Brentwood 10/11/2011 11:40:49 PM
Memory Training to Fight Addiction
Can an addict’s brain be trained to value future consequences of drug use as a way to help treat addiction?
You know if you eat cake for dinner every night, your waistline will suffer. You know that if you drink multiple cocktails and get behind the wheel, you risk hurting someone else or getting arrested and charged with DUI. You know that if you take drugs, it will eventually negatively affect your career, health and family life. It’s common sense, right? Then how do so many people fall into addiction despite the consequences?
In adults addicted to stimulants, a phenomena known as “delay discounting” greatly decreases their ability to see those future consequences. But now a new study shows that neurocognitive training that targets working memory can significantly reduce "delay discounting" in adults addicted to stimulants.
Cognitive Training
In a randomized trial, participants who received the training through use of memory exercises decreased their rates of future reward discounting by an average of 50 percent while the rates were not significantly changed for those who received control training.
It doesn’t just work with those battling an addiction, though. Investigators note that neurocognitive rehabilitation approaches have been shown to improve executive function in patients with schizophrenia and traumatic brain injury, too.
"This is the first study to demonstrate that memory training decreases delay discounting. The ability of the people in our experimental group to value the future improved," lead study author Warren K. Bickel, PhD, professor and director of the Center for Substance Abuse at the Virginia Tech Carilion Research Institute in Roanoke, told Medscape Medical News.

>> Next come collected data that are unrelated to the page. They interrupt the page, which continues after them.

(** ** The confirmation of a creation *)

(** [type(current.get(key)) is type(run[key]) and current[key] == run[key]] *)
Definition same_entry (current run : pyobject) (key : pystr) : outcome bool :=
  w ← item key run;
  if bool_decide (type_name (get_default key VNone current) = type_name w)
  then v ← item key current; Ok (py_eq v w) else Ok false.

Definition run_identity : list pystr := [&"id"; &"run_attempt"; &"head_sha"; &"path"; &"event"].

(** The run of the publication, as it is read again. *)
Definition check_current_run (run : pyobject) (current : pyval) : outcome unit :=
  ok ← o_and (Ok (is_dict current && text_is (get_key "status" (dict_of current)) (&"in_progress")
                  && bool_decide (get_key "conclusion" (dict_of current) = VNone)))
             (all_of (same_entry (dict_of current) run) run_identity);
  release_require ok "Create readback run identity changed".

Definition check_default_branch (source_path : pystr) (info : pyval) : outcome unit :=
  ok ← o_and (Ok (is_dict info && is_str (get_key "default_branch" (dict_of info))))
             (path ← head_path (dict_of info); Ok (bool_decide (path = source_path)));
  release_require ok "Create readback default branch changed".

(** The ledger as it was written. *)
Definition check_consumed (consumed : bytes) (content : pyval) : outcome unit :=
  let d := dict_of content in
  _ ← release_require (is_dict content && text_is (get_key "type" d) (&"file") && text_is (get_key "encoding" d) (&"base64")
                       && is_str (get_key "content" d))
        "Invalid create readback ledger";
  raw ← b64decode (filter (λ c, is_space c = false) (str_value (get_key "content" d)));
  release_require (bool_decide (raw = consumed)) "Create readback publication ledger changed".

Section confirmation.
Context `{UnicodeCase} {P : Type} `{Shell P} `{Host P} (unicode_digit : N → bool) (float_repr : Q → pystr) (repo : pystr).

(** [create_confirmation]: one reading of the run, the default branch, its head and
    the ledger. *)
Definition create_confirmation (run : pyobject) (source_ref : pystr * pyval) (consumed : bytes) : M (P * readback) unit :=
  let json := readback_json unicode_digit float_repr repo in
  run_id ← lift (item (&"id") run);
  attempt ← lift (item (&"run_attempt") run);
  current ← json (&"actions/runs/" ++ py_str run_id ++ &"/attempts/" ++ py_str attempt);
  _ ← lift (check_current_run run current);
  info ← json [];
  _ ← lift (check_default_branch source_ref.1 info);
  head ← json source_ref.1;
  _ ← lift (release_require (py_eq head source_ref.2) "Create readback default source changed");
  content ← json READ_PATH;
  lift (check_consumed consumed content).
End confirmation.

Section versioned.
Context `{UnicodeCase} {G : Type} `{GitHub G} `{Host G} `{Assets G}.
Context (casefold : pystr → pystr) (unicode_digit : N → bool) (float_repr : Q → pystr) (py_text : pyval → pystr).
Context (sha1_hex sha256_hex : bytes → pystr) (open_zip : bytes → outcome (list zip_entry)) (repo : pystr).

(** ** The executing run *)

(** [context] *)
Definition context (channel : pystr) (gate : bool) : M G (pyobject * pyobject * pyobject) :=
  run_id ← lift (positive (env_value "GITHUB_RUN_ID") "Invalid run ID");
  attempt ← lift (positive (env_value "GITHUB_RUN_ATTEMPT") "Invalid run attempt");
  info ← repository_info repo;
  head ← checked_out_sha;
  run ← wait_for_executing_run py_text repo run_id channel info head attempt gate;
  sha ← lift (item (&"head_sha") run);
  let sha := str_value sha in
  snapshot ← source_policy_snapshot repo sha1_hex sha256_hex sha;
  data ← lift (item (&"data") snapshot);
  policy ← lift (_ ← require_release_policy repo data (bool_decide (channel ∈ qualified_channels));
                 policy ← as_dict data;
                 _ ← release_require (truthy (get_key "versioning" policy)) "Repository has not enabled version plans";
                 Ok policy);
  raw ← read_file POLICY;
  _ ← lift (text ← decode raw;
            local ← json_loads keep_last text;
            release_require (py_eq local data) "Working policy differs from source commit");
  branch ← lift (default_branch info);
  _ ← check_ancestry sha branch;
  _ ← (if gate then validate_validation_run run policy channel else mret tt);
  mret (info, run, snapshot).

(** [create_marker] *)
Definition create_marker (run : pyobject) (plan_digest nonce : pystr) : outcome pystr :=
  source ← item (&"head_sha") run;
  id ← item (&"id") run;
  attempt ← item (&"run_attempt") run;
  marker ← json_dumps float_repr (VDict [(&"repository", VStr repo); (&"source", source); (&"run", id); (&"attempt", attempt);
                                          (&"plan", VStr plan_digest); (&"nonce", VStr nonce)]);
  Ok ([10; 10]%N ++ &"<!-- release-create " ++ marker ++ &" -->").

(** [event_inputs] *)
Definition event_inputs : M G pyobject :=
  file ← lift match env "GITHUB_EVENT_PATH" with Some f => Ok f | None => Raise (Exn EKey "") end;
  raw ← read_file file;
  lift (event ← parse_json raw;
        _ ← release_require (is_dict event) "Workflow event must be a JSON object";
        let inputs := get_key "inputs" (dict_of event) in
        if bool_decide (inputs = VNone) then Ok []
        else _ ← release_require (is_dict inputs) "Workflow inputs must be a JSON object"; Ok (dict_of inputs)).

(** ** The accepted candidate *)

(** The manifest asset, and the manifest in its bytes. *)
Definition rc_manifest (tag : pystr) (initial : rc_snapshot) : M G (pyobject * bytes * pyobject) :=
  match filter (λ a, text_is (get_key "name" a) MANIFEST = true) (snap_assets initial) with
  | [asset] =>
    id ← lift (v ← item (&"id") asset; positive v "Invalid manifest asset ID");
    raw ← gh_binary (&"releases/assets/" ++ str_of_int id);
    manifest ← lift (validate_manifest casefold float_repr sha256_hex repo unicode_digit raw tag false);
    mret (asset, raw, manifest)
  | _ => raise (release_error "RC manifest is missing")
  end.

(** The tag against the manifest, and the manifest's run against the current one. *)
Definition check_rc_source (initial : rc_snapshot) (manifest current_run : pyobject) : outcome unit :=
  source ← item (&"source_sha") manifest;
  v ← item (&"object") (snap_ref initial);
  object ← as_dict v;
  _ ← release_require (py_eq (get_key "sha" object) source) "RC source tag mismatch";
  run_id ← item (&"run_id") manifest;
  current ← item (&"id") current_run;
  release_require (negb (py_eq run_id current)) "RC must come from a separate run".

(** The run that built the candidate. *)
Definition check_rc_run (manifest policy info : pyobject) : M G unit :=
  run_id ← lift (item (&"run_id") manifest);
  v ← gh_api (&"actions/runs/" ++ py_str run_id) (&"GET") None;
  source_run ← lift (as_dict v);
  _ ← validate_validation_run source_run policy (&"rc");
  _ ← lift (release_require (py_eq (get_key "id" source_run) run_id) "RC source run identity mismatch");
  source ← lift (item (&"source_sha") manifest);
  attempt ← lift (item (&"run_attempt") manifest);
  _ ← validate_run repo source_run info (str_value source) attempt true true;
  lift (release_require (text_is (get_key "event" source_run) (&"workflow_dispatch")) "RC must be explicitly requested").

(** [rc.download_asset], then the checks of one asset. *)
Definition check_rc_payload (expected : pydict pystr pyval) (asset : pyobject) : M G unit :=
  name ← lift (item (&"name") asset);
  if text_is name MANIFEST then mret tt
  else
    id ← lift (v ← item (&"id") asset; positive v "Invalid asset ID");
    content ← gh_download (&"releases/assets/" ++ str_of_int id);
    let identity := stream_identity sha256_hex content in
    lift (size ← item (&"size") asset;
          _ ← release_require (py_eq size (VInt identity.1)) "RC asset size mismatch";
          v ← match dict_get (str_value name) expected with Some v => Ok v | None => Raise (Exn EKey "") end;
          d ← as_dict v;
          ok ← o_and (n ← item (&"size") d; Ok (py_eq (VInt identity.1) n)) (sha256 ← item (&"sha256") d; Ok (py_eq (VStr identity.2) sha256));
          release_require ok "RC payload checksum mismatch").

(** What [verified_rc] returns beside the manifest. *)
Definition parent_of (tag : pystr) (raw : bytes) (manifest : pyobject) : outcome pyobject :=
  source ← item (&"source_sha") manifest;
  run_id ← item (&"run_id") manifest;
  Ok [(&"tag", VStr tag); (&"manifest_sha256", VStr (sha256_hex raw)); (&"source_sha", source); (&"run_id", run_id)].

(** The candidate did not change while it was read. *)
Definition same_release (message : string) (initial : rc_snapshot) (again : rc_snapshot) : outcome unit :=
  now ← snapshot_identity float_repr again;
  before ← snapshot_identity float_repr initial;
  release_require (bool_decide (now = before)) message.

(** [verified_rc] *)
Definition verified_rc (tag : pyval) (info current_run : pyobject) : M G (pyobject * pyobject) :=
  _ ← lift (release_require (str_match RC_TAG tag) "Stable requires an explicit vX.Y.Z-rc.N");
  let tag := str_value tag in
  initial ← release_snapshot casefold tag;
  '(asset, raw, manifest) ← rc_manifest tag initial;
  source ← lift (item (&"source_sha") manifest);
  source_policy ← source_policy_snapshot repo sha1_hex sha256_hex (str_value source);
  policy ← lift (recorded ← item (&"source_policy") manifest;
                 _ ← release_require (py_eq (VDict source_policy) recorded) "RC source policy changed";
                 data ← item (&"data") source_policy; as_dict data);
  head ← lift (item (&"head_sha") current_run);
  _ ← require_current_fuzzing repo sha1_hex sha256_hex policy (str_value head);
  _ ← lift (check_rc_source initial manifest current_run);
  _ ← check_rc_run manifest policy info;
  branch ← lift (default_branch info);
  _ ← check_ancestry (str_value source) branch;
  _ ← verify_evidence sha256_hex open_zip manifest raw;
  expected ← lift (v ← item (&"assets") manifest; assets ← iterate v; asset_index assets []);
  _ ← lift (_ ← release_require (same_keys ((λ a, str_value (get_key "name" a)) <$> snap_assets initial) (dict_keys expected ++ [MANIFEST]))
                  "RC asset inventory differs from immutable evidence";
            size ← item (&"size") asset;
            release_require (py_eq size (VInt (Z.of_nat (length raw)))) "RC asset size mismatch");
  _ ← for_each_M (check_rc_payload expected) (snap_assets initial);
  again ← release_snapshot casefold tag;
  _ ← lift (same_release "RC changed during verification" initial again);
  parent ← lift (parent_of tag raw manifest);
  mret (manifest, parent).

(** ** Reuse of a qualified release *)

(** The reference and the release of a published plan. *)
Definition qualified_ref (tag source : pystr) (ref : pyobject) : outcome unit :=
  ok ← o_and (Ok (text_is (get_key "ref" ref) (&"refs/tags/" ++ tag)))
         (o_and (t ← nested_get "object" "type" ref; Ok (text_is t (&"commit"))) (sha ← nested_get "object" "sha" ref; Ok (text_is sha source)));
  release_require ok "Qualified release tag/source mismatch".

"We know that virtually every form of addiction demonstrates an inability to value the future, which affects numerous behaviors and can also predict how well people do in treatment," said Dr. Bickel.
"In addition, there has been an increasingly large body of data coming forward suggesting that addicts may have less than adequate functioning in their prefrontal cortices. Given that, we decided to use training techniques that historically have been used to improve those areas of executive dysfunction," he explained.

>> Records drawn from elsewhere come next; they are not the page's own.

(* ===== verification/PreparedFacts.v ===== *)
(** * What preparing a versioned release guarantees

    [prepare] writes at most a reservation, and only after everything it checks; the
    plan it freezes is valid for the policy and the commit of the executing run, and
    the ledger holds it. *)

From Stdlib Require Import QArith.QArith Strings.Byte.
From S2P Require Import Prelude PyStr PyDict PyRegex PyVal PyJson VersionPlan VersionPlanFacts JsonDocument VersionEdit SyncVersions Release Base64 ReleaseState ReservationFacts ReleaseValidation OciMetadata Fuzz ReleasePolicy ReleaseRuns ReleaseExecution ReleaseExecutionFacts Transport ReleaseNotes ReleaseManifest Publication Recorded PublicationFacts Promotion PromotionFacts Readback VersionReceipt Toolchain ReleaseVersion Versioned VersionedPublish VersionedFacts VersionedDemo SyncFacts.
#[local] Open Scope Z_scope.

(** The request that creates the branch of the ledger, and a version of the ledger. *)
Definition branch_request (source : pystr) : event :=
  Asked (&"git/refs") (&"POST") (Some [(&"ref", VStr (&"refs/heads/" ++ BRANCH)); (&"sha", VStr source)]) JsonMode.
Definition ledger_request (body : pyobject) : event := Asked WRITE_PATH (&"PUT") (Some body) JsonMode.

(** The writes of a reservation: at most the branch, then at most one version. *)
Definition reservation_writes (source : pystr) (w : list event) : Prop :=
  ∃ created put, w = created ++ put ∧ (created = [] ∨ created = [branch_request source])
    ∧ (put = [] ∨ ∃ body, put = [ledger_request body]).

Lemma no_writes source : reservation_writes source [].
Proof. exists [], []. split_and!; [done|by left..]. Qed.

Section prepared.
Context `{UnicodeCase} `{EditLibrary} (reply : list event → outcome bytes) (p : process) (c : calendar).
#[local] Hint Extern 0 (GitHub (list event)) => exact (recorded_github reply) : typeclass_instances.
#[local] Hint Extern 0 (Assets (list event)) => exact (recorded_assets reply) : typeclass_instances.
#[local] Hint Extern 0 (Host (list event)) => exact (recorded_host p) : typeclass_instances.
#[local] Hint Extern 0 (Planner (list event)) => exact (recorded_planner c) : typeclass_instances.
Context (casefold : pystr → pystr) (unicode_digit : N → bool) (float_repr : Q → pystr) (py_text : pyval → pystr).
Context (sha1_hex sha256_hex : bytes → pystr) (open_zip : bytes → outcome (list zip_entry)) (repo : pystr).
Context (temporary_name : checkout → path → pystr) (io : file_operation → outcome unit) (ws : workspace).
Context (Hsha : ∀ b, fullmatch SHA256 (sha256_hex b) = true).

(** ** The reservation *)

(** A plan for a policy, a version line and a commit. *)
Definition frozen_for (policy : pyobject) (base channel source : pystr) (plan : pyobject) : Prop :=
  validate_plan float_repr sha256_hex (VDict plan) (Some (VDict policy)) (Some (VStr source)) = Ok plan
  ∧ get_key "base_version" plan = VStr base ∧ get_key "channel" plan = VStr channel.

(** The ledger holds the plan of a run: it was read there, or the version that holds
    it was written and the server accepted it. *)
Definition durable (l : list event) (run_id : Z) (parent : pyval) (plan : pyobject) : Prop :=
  (∃ before after state previous plans d,
      after `prefix_of` l ∧ read_state float_repr sha256_hex before = (after, Ok (state, previous))
      ∧ dict_item (&"plans") state = Ok plans ∧ dict_get (str_of_int run_id) plans = Some (VDict d)
      ∧ item (&"plan") d = Ok (VDict plan) ∧ py_eq (get_default (&"parent") VNone d) parent = true)
  ∨ (∃ before state plans number previous raw b,
      before ++ [ledger_request (write_body raw previous)] `prefix_of` l
      ∧ reply (before ++ [ledger_request (write_body raw previous)]) = Ok b
      ∧ json_bytes_indented float_repr (VDict (reserve_state state plans (str_of_int run_id) number plan parent)) = Ok raw).

Lemma durable_more l k run_id parent plan : durable l run_id parent plan → durable (l ++ k) run_id parent plan.
Proof.
  intros [(before & after & state & previous & plans & d & Hp & ?)|(before & state & plans & number & previous & raw & b & Hp & ?)].
  - left. exists before, after, state, previous, plans, d. split; [by apply prefix_app_r|done].
  - right. exists before, state, plans, number, previous, raw, b. split; [by apply prefix_app_r|done].
Qed.

Lemma reads_new_sequence state base channel run_id attempt now : reads_only (new_sequence state base channel run_id attempt now).
Proof. unfold new_sequence, next_sequence. solve_reads. Qed.

(** The plan of a fresh number: everything before the ledger is written. *)
Lemma allocate_trace state policy base channel source run_id attempt now (l l' : list event) r :
  allocate_plan float_repr sha256_hex state policy base channel source run_id attempt now l = (l', r) →
  ∃ k, l' = l ++ k ∧ (writes k = [] ∨ writes k = [branch_request source])
    ∧ ∀ number plan, r = Ok (number, plan) → frozen_for policy base channel source plan.
Proof.
  unfold allocate_plan. intros Ha.
  apply bind_trace in Ha as [(e & (k & -> & Hk)%reads_new_sequence & ->)|(l1 & sequence & (k & -> & Hk)%reads_new_sequence & Ha)];
    [exists k; by split_and!; [|left|]|].
  apply bind_trace in Ha as [(e & [= <- _] & ->)|(? & versioning & [-> _]%lift_M_ok & Ha)]; [exists k; by split_and!; [|left|]|]. cbv zeta in Ha.
  apply bind_trace in Ha as [(e & [= <- _] & ->)|(? & [] & [-> _]%lift_M_ok & Ha)]; [exists k; by split_and!; [|left|]|].
  apply bind_trace in Ha as [(e & [= <- _] & ->)|(? & counter & [-> _]%lift_M_ok & Ha)]; [exists k; by split_and!; [|left|]|].
  apply bind_trace in Ha as [(e & [= <- _] & ->)|(? & plan & [-> Hplan]%lift_M_ok & Ha)]; [exists k; by split_and!; [|left|]|].
  apply bind_trace in Ha as [(e & [= <- _] & ->)|(? & tag & [-> _]%lift_M_ok & Ha)]; [exists k; by split_and!; [|left|]|].
  apply bind_trace in Ha as [(e & (k1 & -> & Hk1)%reads_ensure_absent & ->)|(l2 & [] & (k1 & -> & Hk1)%reads_ensure_absent & Ha)].
  { exists (k ++ k1). rewrite app_assoc, writes_app, Hk, Hk1. by split_and!; [|left|]. }
  apply bind_trace in Ha as [(e & (k2 & -> & Hk2)%reads_optional & ->)|(l3 & reference & (k2 & -> & Hk2)%reads_optional & Ha)].
  { exists (k ++ k1 ++ k2). rewrite !app_assoc, !writes_app, Hk, Hk1, Hk2. by split_and!; [|left|]. }
  assert (frozen_for policy base channel source plan) as Hfrozen.
  { destruct (create_plan_validates _ _ _ _ _ _ _ _ _ Hsha Hplan) as [Hv _]. destruct (create_plan_items _ _ _ _ _ _ _ _ _ Hplan). by split_and!. }
  set (m := if bool_decide (reference = VNone) then _ else _) in Ha.
  assert (∀ l l' r, m l = (l', r) → ∃ k, l' = l ++ k ∧ (writes k = [] ∨ writes k = [branch_request source])) as Hm.
  { intros j j' r'. unfold m. destruct (bool_decide _).
    - intros ->%api_trace. exists [branch_request source]. split; [done|by right].
    - intros [= <- _]. exists []. rewrite app_nil_r. split; [done|by left]. }
  assert (∃ k3, l' = ((l ++ k) ++ k1 ++ k2) ++ k3 ∧ (writes k3 = [] ∨ writes k3 = [branch_request source])
            ∧ ∀ number plan', r = Ok (number, plan') → plan' = plan) as (k3 & -> & Hk3 & Hr).
  { rewrite !app_assoc. apply bind_trace in Ha as [(e & (k3 & -> & ?)%Hm & ->)|(l4 & v & (k3 & -> & ?)%Hm & [= <- <-])]; exists k3; split_and!; try done.
    by intros ? ? [= _ <-]. }
  exists (k ++ (k1 ++ k2) ++ k3). rewrite !app_assoc, !writes_app, Hk, Hk1, Hk2. split_and!; [done|done|].
  intros number plan' ->. by rewrite (Hr _ _ eq_refl).
Qed.

Lemma write_state_ok state previous (l l' : list event) :
  write_state float_repr state previous l = (l', Ok tt) →
  ∃ raw b, l' = l ++ [ledger_request (write_body raw previous)] ∧ reply l' = Ok b ∧ json_bytes_indented float_repr (VDict state) = Ok raw.
Proof.
  unfold write_state. intros Hw. apply bind_M_ok in Hw as (? & raw & [-> Hraw]%lift_M_ok & Hw).
  apply bind_M_ok in Hw as (l1 & v & Ha & [= <-]). unfold gh_api in Ha. apply bind_M_ok in Ha as (l2 & b & [= <- Hb] & [-> _]%lift_M_ok).
  by exists raw, b.
Qed.

Lemma reserved_plan_ok policy base channel source parent record plan :
  reserved_plan float_repr sha256_hex policy base channel source parent record = Ok plan →
  frozen_for policy base channel source plan
  ∧ ∃ d, record = VDict d ∧ item (&"plan") d = Ok (VDict plan) ∧ py_eq (get_default (&"parent") VNone d) parent = true.
Proof.
  unfold reserved_plan. intros Hr. apply bind_ok in Hr as (d & Hd & Hr). apply bind_ok in Hr as (recorded & Hrec & Hr).
  apply bind_ok in Hr as (plan' & Hv & Hr). apply bind_ok in Hr as (b & <-%item_key & Hr). apply bind_ok in Hr as (ch & <-%item_key & Hr).
  apply bind_ok in Hr as ([] & Hsame%release_require_ok & Hr). apply bind_ok in Hr as ([] & Hpar%release_require_ok & [= ->]).
  apply andb_true_iff in Hsame as [Hb%py_eq_str Hc%py_eq_str]. destruct record; try done. injection Hd as ->.
  pose proof (validate_plan_items _ _ _ _ _ _ Hv) as [-> _]. split; [by split_and!|]. by exists d.
Qed.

While much more research will need to be conducted, this could lead to cognitive training becoming an important tool in ending the hijacking of imagination by drugs of abuse.
This study was conducted while Dr. Bickel was at the Center for Addiction Research and the Center for the Study of Tobacco Addiction at the University of Arkansas for Medical Sciences in Little Rock.

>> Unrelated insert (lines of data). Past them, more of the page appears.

(** C12: Whatever the checks of the workflow files accept, [validate] without
    [--actions-only], has all of this at once: the workflows are the parsed files; every
    action or workflow that any job or step refers to is local, an image by its digest or
    a revision by its full commit; all CodeQL actions are at one commit; the workflows
    that the configured validators reach are callable, bounded in time and without a
    cycle; every workflow that a pull request starts is among them or one of the three
    exceptions; and the required gate calls every configured validator, waits for every
    other job and has the job of these contracts. *)
Theorem accepted_contracts_hold `{UnicodeCase} py_text compose r u :
  validate_contracts py_text compose r false = Ok u →
  ∃ policy workflows names validators,
    (∃ text, policy_text r = Some text ∧ json_loads keep_last text = Ok (VDict policy))
    ∧ Forall2 (λ s w, s.1 = w.1 ∧ load_workflow compose s.2 = Ok w.2) (workflow_texts r) workflows
    ∧ item (&"validation_workflows") policy = Ok names ∧ iterate names = Ok validators
    ∧ (∀ w, w ∈ workflows → references_immutable w.2)
    ∧ (∀ pin pin', codeql_pinned workflows pin → codeql_pinned workflows pin' → pin = pin' ∧ fullmatch SHA pin = true)
    ∧ (∀ f, reachable workflows validators f → callable workflows f ∧ ¬ tc (calls workflows) f f)
    ∧ (∀ w on, w ∈ workflows → get_of "on" (VDict []) w.2 = Ok on → key_in (&"pull_request") on = Ok true →
         reachable workflows validators w.1 ∨ w.1 ∈ pull_request_exceptions)
    ∧ gate_complete workflows validators.
Proof.
  unfold validate_contracts. intros (text & Htext & Hc)%bind_ok. destruct (policy_text r) as [text'|]; [injection Htext as ->|discriminate Htext].
  apply bind_ok in Hc as (v & Hv & Hc). apply bind_ok in Hc as (workflows & Hw & Hc). apply bind_ok in Hc as ([] & Hcodeql & Hc).
  apply bind_ok in Hc as ([] & _ & Hc). apply bind_ok in Hc as ([] & Hpins & Hc). apply bind_ok in Hc as (names & Hnames & Hc).
  apply bind_ok in Hc as (policy & Hpolicy & Hc). apply bind_ok in Hc as (validators & Hvalidators & Hc). apply bind_ok in Hc as (visited & Hgraph & Hc).
  apply bind_ok in Hc as ([] & Hbehind & Hc). apply bind_ok in Hc as ([] & Hgate & _).
  destruct v as [| | | | | | |d]; try discriminate Hpolicy. injection Hpolicy as ->.
  destruct (validate_graph_ok _ _ _ Hgraph) as (_ & Hreach & Hcallable). exists policy, workflows, names, validators.
  split_and!; [by exists text| |done|done| | | | |by eapply validate_quality_gate_ok].
  - apply collect_ok in Hw. eapply Forall2_impl; [exact Hw|]. intros s w Hs. apply bind_ok in Hs as (w' & Hw' & [= <-]). done.
  - intros w Hin. by eapply validate_generator_pins_ok.
  - intros pin pin'. by eapply validate_codeql_ok.
  - intros f Hf. by apply Hcallable, Hreach.
  - intros w on Hin Hon Htriggered. rewrite for_each_ok in Hbehind. specialize (Hbehind w Hin). unfold behind_gate in Hbehind.
    rewrite Hon in Hbehind. cbn [mbind outcome_bind] in Hbehind. rewrite Htriggered in Hbehind. cbn [mbind outcome_bind negb orb] in Hbehind.
    apply require_contract_ok, orb_true_iff in Hbehind as [Hb%bool_decide_eq_true|Hb%bool_decide_eq_true]; [left; by apply Hreach|by right].
Qed.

A total of 27 adults (65 percent male; mean age, 38.6 years) in a treatment facility for abuse of stimulants such as cocaine and methamphetamine were randomized to receive either experimental or control memory training. The experimental training consisted of several working memory tasks with monetary rewards based on performance. These tasks included repeated sequenced recalls of numbers, reversed numbers and words.
Those receiving the control training underwent the same exercises but with no memorization required, and the monetary rewards were random and independent of their performance.
Results showed that memory training significantly decreased the rates of discounting future rewards.